NASSAU, The Bahamas – Hundreds of Geographic Information Systems (GIS) users from the region and around the globe will gather in New Providence October 30- November 2, 2006 for the third Urban and Regional Information Systems Association (URISA) Caribbean GIS Conference.
The conference, which will commence Monday, October 30, with a number of specialized workshops, will focus on the effective application of Geographic Information Systems (GIS) and other information technologies in the Caribbean.
It is being held under the auspices of the Office of the Prime Minister through the Bahamas National Geographic Information Systems (BNGIS) Centre.
Prime Minister, the Rt. Hon. Perry G. Christie will deliver the keynote address during the official opening ceremonies on Tuesday, October 31. Conference participants will also hear from top executives of URISA. Thirty-two comprehensive educational sessions covering 100 presentations will fill the program.
Ms. Carolann Albury, chairperson of the Conference Committee and Director of the BNGIS Centre, said Tuesday (August 14) that there are six major objectives of the Conference.
They are to inform a cross-section of Caribbean GIS users about GIS technology and applications; to share experiences regarding GIS implementation and management issues; to establish new relationships with the vendor/consultant community; to provide workshops and sessions that are application driven and relevant to the Caribbean Community of GIS Users; to assess the state of readiness of national and regional Spatial Data Infrastructures; and, to foster a Caribbean GIS Network.
Topics to be discussed during the conference sessions include the use of GIS in disaster management, law enforcement, public health and safety, urban planning, land resources and land use, coastal resource management, education, utilities, business and organizational GIS — all critical to the way forward for the The Bahamas and other countries.
Ms. Albury said that GIS Use is the “wave of the future” and that its use will have far-reaching impact on future development, planning and policy issues in The Bahamas. She said the Government of The Bahamas, through the Office of the Prime Minister and the BNGIS Centre, will focus on “making this a very exciting conference in collaboration with the persons from URISA.”
“GIS use impacts our everyday lives, be it in business, disaster management, mitigation and planning, land use policy planning, coastal zone management, tourism, education, healthcare, infrastructural development as it relates to utilities and new housing developments and so much more,” said Ms.
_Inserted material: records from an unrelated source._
Lemma dir_demo_disk : disk_ok (meta := demo_meta) (data := demo_data) (ok := demo_ok) dir_efs one_file one_store (entry (fat dir_efs) one_store).
Proof.
  destruct demo_one as [Hf Hg Ht Hfat Hch Hcnt Hbd]. assert (same_place demo_fat (with_vacant demo_fat [4; 3])) as Hp by done. split; [|by apply (geometry_place demo_fat)|by apply (table_place demo_fat)| |done|done|done].
  - destruct Hf as [H1 H2 H3 H4 H5]. split; [by apply fs_ok_place|done|done|done|done].
  - destruct Hfat as [F1 F2 F3 F4]. split; [|by apply (bool_decide_unpack _)|done|done]. constructor; [split; [cbn [dir_efs with_fat fat with_vacant demo_fat Fat.new tot_ent]; lia|by vm_compute]|]. constructor; [split; [cbn [dir_efs with_fat fat with_vacant demo_fat Fat.new tot_ent]; lia|by vm_compute]|constructor].
Qed.
Lemma dir_demo_bytes : dir_bytes dir_demo = concat (replicate 16 (replicate 32 0)).
Proof. unfold dir_bytes. rewrite (content_page (meta := demo_meta) (data := demo_data) (ok := demo_ok) _ _ _ _ dir_demo_disk) by done. by vm_compute. Qed.
Lemma dir_demo_ok : demo_directory dir_demo [].
Proof.
  split; [constructor| |done|done]. exists (replicate 16 (replicate 32 0)). split; [|done]. split; [split; [apply dir_demo_disk|by vm_compute]|]. split; [apply dir_demo_bytes|]. by apply Forall_replicate.
Qed.
Lemma fat_dir_lookup_witness : exists d1 d2, FatDirectory.find_local (DirFile0 := demo_dir) dir_demo [97] = Ret (Ok None, d1) /\ demo_directory d1 [] /\
  FatDirectory.ls (DirFile0 := demo_dir) dir_demo = Ret (Ok [], d2) /\ demo_directory d2 [].
Proof. apply (fat_dir_lookup demo_pressure demo_pressure_ok dir_demo [] [97]), dir_demo_ok. Defined.
(** The file [a] is created and found as [A]. *)
Lemma fat_create_find_witness : exists d2 off (s : list Z) g d3, create demo_pressure 0 dir_demo [97] File = Ret (Some (Ok (d2, off, s, MkInode 0 [] 0 PageCacheManager.new))) /\
  demo_directory d2 ([] ++ [g]) /\ listing 0 ([] ++ [g]) = [] ++ [([97], s, Z.to_nat (off / 32))] /\ Short.name_array s ∉ short_names 0 [] /\
  FatDirectory.find_local (DirFile0 := demo_dir) d2 [65] = Ret (Ok (Some ([97], s, off)), d3).
Proof.
  apply (fat_create_find (meta := demo_meta) (data := demo_data) (ok := demo_ok) demo_pressure demo_pressure_ok 0 dir_demo [] [97] File [65]); [apply dir_demo_ok|done|repeat (constructor; [unfold ShortNames.ascii; lia|]); constructor|by vm_compute|cbn [length]; lia|apply Nat.ltb_lt; by vm_compute|].
  split; [by vm_compute|]. exists [3; 4]. split; [left; by exists []|by vm_compute].
Defined.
Albury.
“What the conference will allow us to do is to really bring it home on what GIS can do; the various applications involved with GIS and growing the GIS community, not only in the region, but globally,” she added.
Mrs. Valrie Grant-Harry, a GIS consultant and conference committee member, said the conference should serve as a great educational opportunity for newcomers to GIS while simultaneously presenting new perspectives and solidifying some concepts for those already involved in the process.
She said that for over 40 years, URISA has been the centre for information exchange among global professionals dealing with urban and regional issues. Mrs.Grant-Harry said many of these issues will be addressed during the pre-conference workshops which will focus on several key topics, including Spatial Data Infrastructure: Planning, Policy Strategy and Implementation – The Caribbean Reality; Asset Management: Planning, Strategy and Implementation and GIS Programme Management.
Mrs. Grant-Harry said the focus on building Spatial Data Infrastructures is of tremendous importance as governments worldwide are being challenged to develop Spatial Data Infrastructures and provide access to geospatial information upon which key decisions can be made.
She said the focus on Asset Management: Planning, Strategy and Information will entail a number of aspects involved in developing an Asset Management System for public and private use that could help improve performance, reduce long-term costs and maximize returns on investments in infrastructure assets.
Mrs. Grant-Harry said the conference committee has organized a number of exhibits to provide participants with an “excellent opportunity” to network and evaluate the products and services being offered by various vendors across the region and globally.
“The GIS committee understands that GIS is relatively new, especially for this region, and hence we will have various presentations, visual aids and other take-away materials for participants to really find out more about GIS,” she said.
Mrs. Grant-Harry said GIS use is “intertwined in our everyday activities” and that it impacts a country’s day-to-day activities in ways persons would never imagine.
“It touches us in terms of the banking sector; it touches us in terms of determining where new roads should go or where to re-route existing roads to avoid traffic congestion,” Mrs. Grant-Harry said.
“GIS touches our lives everyday, it’s just that we may not know that GIS is at work behind the scenes,” she added.
Ms. Albury and Mrs. Grant-Harry said focus will also be placed on the many “hot” career opportunities involved in GIS as there is a “very big demand” for GIS professionals in the Caribbean. Both said, however, that the demand for GIS professionals is not being met due to a shortage of GIS professionals in the region.
“So that in itself should speak volumes of the importance of getting the word out there and ensuring that folks get on board and realize that GIS is an option when it comes to choosing their careers,” Mrs. Grant-Harry said.
“The fact that The Bahamas was chosen as the site of the third URISA Conference speaks volumes to the growth of GIS use in the country and the fact that we should encourage even more growth,” she added.